To take account of that prospect, we shall grant leave to appeal. Under s 81(1)(b) and (2) of the Civil and Administrative Tribunal Act 2010 (CATA), we shall vary the primary orders to add an order that an additional rent reduction of $1,614.71 be applied for the period 1 January 2020 to 6 May 2020 inclusive with such application to be as a credit against any arrears of rent or unpaid water charges.
[9]
Costs of appeal
Rule 38A of the Civil and Administrative Tribunal Rules 2014 (NSW) applies the same costs rules as applied in the Division when there is a departure under the Division rules (such as under Rule 38) from CATA s 60. Rule 38 does not apply because the claim is under $30,000, so rule 38A has no work to do and CATA s 60 applies to costs of the appeal.
There are no special circumstances as required under CATA s 60 to justify an award of any costs of the appeal, if there are any when the parties are self-represented.
[10]
Orders
The orders we accordingly make are as follows:
1. Leave to appeal is granted and the appeal is allowed to the following extent: Add a new order 2A to the Tribunal's orders made 30 June 2020 as follows: "2A. Order that a rent reduction of $1,614.71 be applied for the period 1 January 2020 to 6 May 2020 inclusive with such application to be as a credit against any arrears of rent or unpaid water charges."

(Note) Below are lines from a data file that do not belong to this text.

(* ===== verification/TimerStore.v ===== *)
(** The timers in the database ([components/stores/src/timers.rs], [postgres/timers.rs]): the
    scheduled tasks of the guilds and the last runs of their interval timers.

    [scheduled_tasks] has an id drawn from a sequence and a unique index on
    (guild, name, unique_key) for the rows whose key is not NULL; [interval_timers] has the
    primary key (guild, script, name). *)
From stdpp Require Import base gmap list strings sorting.
From S2P Require Import Prelude Models WorkerPool Commands World IntervalTimers Postgres BucketStore.

(** * Tables *)

Record DbScheduledTask := mkDbTask {
  dt_guild_id : Z;
  dt_name : string;
  dt_unique_key : option string;
  dt_value : JsonValue;
  dt_exec_at : Z;
}.

Record DbIntervalTimer := mkDbTimer {
  di_interval_minutes : option Z;
  di_interval_cron : option string;
  di_last_run_at : Z;
  di_created_at : Z;
  di_updated_at : Z;
}.

(** [task_seq] is the last value the sequence of [scheduled_tasks.id] gave out. *)
Record TimerDb := mkTimerDb {
  task_seq : Z;
  scheduled_tasks : gmap Z DbScheduledTask;
  interval_timers : gmap (Z * Z * string) DbIntervalTimer;
}.

(** [impl From<DbScheduledTask> for ScheduledTask]; [id as u64] *)
Definition task_of_db (id : Z) (v : DbScheduledTask) : ScheduledTask :=
  mkScheduledTask (id mod 2 ^ 64) (dt_name v) (dt_unique_key v) (dt_value v) (dt_exec_at v).

(** [impl TryFrom<DbIntervalTimer> for IntervalTimer] *)
Definition timer_of_db (name : string) (v : DbIntervalTimer) : result DbTimerError IntervalTimer :=
  match of_db_interval (di_interval_minutes v, di_interval_cron v) with
  | Ok i => Ok (mkIntervalTimer name i (di_last_run_at v))
  | Err e => Err e
  end.

Inductive TimerStoreError :=
| TsSqlx (e : SqlxError)
| TsInterval (e : DbTimerError).

Definition timer_error {A} (r : result SqlxError A) : result TimerStoreError A :=
  match r with
  | Ok a => Ok a
  | Err e => Err (TsSqlx e)
  end.

Section operations.
Context `{!Pg, !HashOrder Z, !HashOrder (Z * Z * string)}.
Implicit Types (db : TimerDb) (env : PgEnv).

Definition set_tasks (m : gmap Z DbScheduledTask) db : TimerDb := mkTimerDb (task_seq db) m (interval_timers db).

(** ** Interval timers *)

Definition get_all_interval_timers env (guild_id : GuildId) db : TimerDb * result TimerStoreError (list IntervalTimer) :=
  let (db, res) := exec env (λ db, Ok (db,
    List.filter (λ kr : (Z * Z * string) * DbIntervalTimer, kr.1.1.1 =? u64_as_i64 guild_id) (hiter (interval_timers db)))) db in
  (db, result_map (omap (λ kr : (Z * Z * string) * DbIntervalTimer,
         match timer_of_db kr.1.2 kr.2 with Ok t => Some t | Err _ => None end)) (timer_error res)).

Definition update_interval_timer env (guild_id : GuildId) (timer : IntervalTimer) db
    : TimerDb * result TimerStoreError IntervalTimer :=
  let (interval_minutes, interval_cron) := to_db_interval (it_interval timer) in
  let now := pg_now env in
  let k := (u64_as_i64 guild_id, 0, it_name timer) in
  let (db, res) := exec env (λ db,
    let created_at := match interval_timers db !! k with Some r => di_created_at r | None => now end in
    let r := mkDbTimer interval_minutes interval_cron (timestamptz (it_last_run timer)) created_at now in
    Ok (mkTimerDb (task_seq db) (scheduled_tasks db) (<[k := r]> (interval_timers db)), r)) db in
  (db, match res with
       | Err e => Err (TsSqlx e)
       | Ok r => match timer_of_db (it_name timer) r with Ok t => Ok t | Err e => Err (TsInterval e) end
       end).

Definition del_interval_timer env (guild_id : GuildId) (script_id : Z) (timer_name : string) db
    : TimerDb * result TimerStoreError bool :=
  let k := (u64_as_i64 guild_id, u64_as_i64 script_id, timer_name) in
  let (db, res) := exec env (λ db,
    Ok (mkTimerDb (task_seq db) (scheduled_tasks db) (delete k (interval_timers db)),
        match interval_timers db !! k with Some _ => true | None => false end)) db in
  (db, timer_error res).

(** ** Scheduled tasks *)

(** The row the partial unique index holds for a key. *)
Definition conflicting (guild_id : Z) (name key : string) (ir : Z * DbScheduledTask) : bool :=
  (dt_guild_id ir.2 =? guild_id) && bool_decide (dt_name ir.2 = name) && bool_decide (dt_unique_key ir.2 = Some key).

Definition find_key (guild_id : Z) (name key : string) db : option (Z * DbScheduledTask) :=
  find_first (conflicting guild_id name key) (hiter (scheduled_tasks db)).

(** The id is drawn before the conflict is found, so an upsert leaves a gap in the sequence; a
    [bigserial] that is exhausted raises an error. *)
Definition create_task env (guild_id : GuildId) (name : string) (unique_key : option string) (data : JsonValue) (at_ : Z) db
    : TimerDb * result TimerStoreError ScheduledTask :=
  let g := u64_as_i64 guild_id in
  let (db, res) := exec env (λ db,
    if i64_max <=? task_seq db then Err (SqlxOther "nextval: reached maximum value of sequence")
    else
      let id := task_seq db + 1 in
      let value := jsonb data in
      let exec_at := timestamptz at_ in
      let write id r :=
        Ok (mkTimerDb (task_seq db + 1) (<[id := r]> (scheduled_tasks db)) (interval_timers db), task_of_db id r) in
      match unique_key with
      | None => write id (mkDbTask g name None value exec_at)
      | Some key =>
          match find_key g name key db with
          | None => write id (mkDbTask g name (Some key) value exec_at)
          | Some (id', r) => write id' (mkDbTask (dt_guild_id r) (dt_name r) (dt_unique_key r) value exec_at)
          end
      end) db in
  (db, timer_error res).

Definition get_task_by_id env (guild_id : GuildId) (id : Z) db : TimerDb * result TimerStoreError (option ScheduledTask) :=
  let (db, res) := exec env (λ db, Ok (db,
    match scheduled_tasks db !! u64_as_i64 id with
    | Some r => if dt_guild_id r =? u64_as_i64 guild_id then Some (task_of_db (u64_as_i64 id) r) else None
    | None => None
    end)) db in
  (db, timer_error res).

Definition get_task_by_key env (guild_id : GuildId) (name key : string) db
    : TimerDb * result TimerStoreError (option ScheduledTask) :=
  let (db, res) := exec env (λ db, Ok (db,
    (λ ir : Z * DbScheduledTask, task_of_db ir.1 ir.2) <$> find_key (u64_as_i64 guild_id) name key db)) db in
  (db, timer_error res).

(** [guild_id = $1 AND (name = $2 OR $2 IS NULL)] *)
Definition of_guild (guild_id : GuildId) (name : option string) (ir : Z * DbScheduledTask) : bool :=
  (dt_guild_id ir.2 =? u64_as_i64 guild_id) &&
  match name with Some name => bool_decide (dt_name ir.2 = name) | None => true end.

Definition select_tasks (p : Z * DbScheduledTask → bool) db : list (Z * DbScheduledTask) :=
  List.filter p (hiter (scheduled_tasks db)).

Definition tasks_of_rows (l : list (Z * DbScheduledTask)) : list ScheduledTask :=
  (λ ir, task_of_db ir.1 ir.2) <$> l.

2. The appeal is otherwise dismissed.
[11]
I hereby certify that this is a true and accurate record of the reasons for decision of the Civil and Administrative Tribunal of New South Wales.
Registrar
DISCLAIMER - Every effort has been made to comply with suppression orders or statutory provisions prohibiting publication that may apply to this judgment or decision. The onus remains on any person using material in the judgment or decision to ensure that the intended use of that material does not breach any such order or provision. Further enquiries may be directed to the Registry of the Court or Tribunal in which it was generated.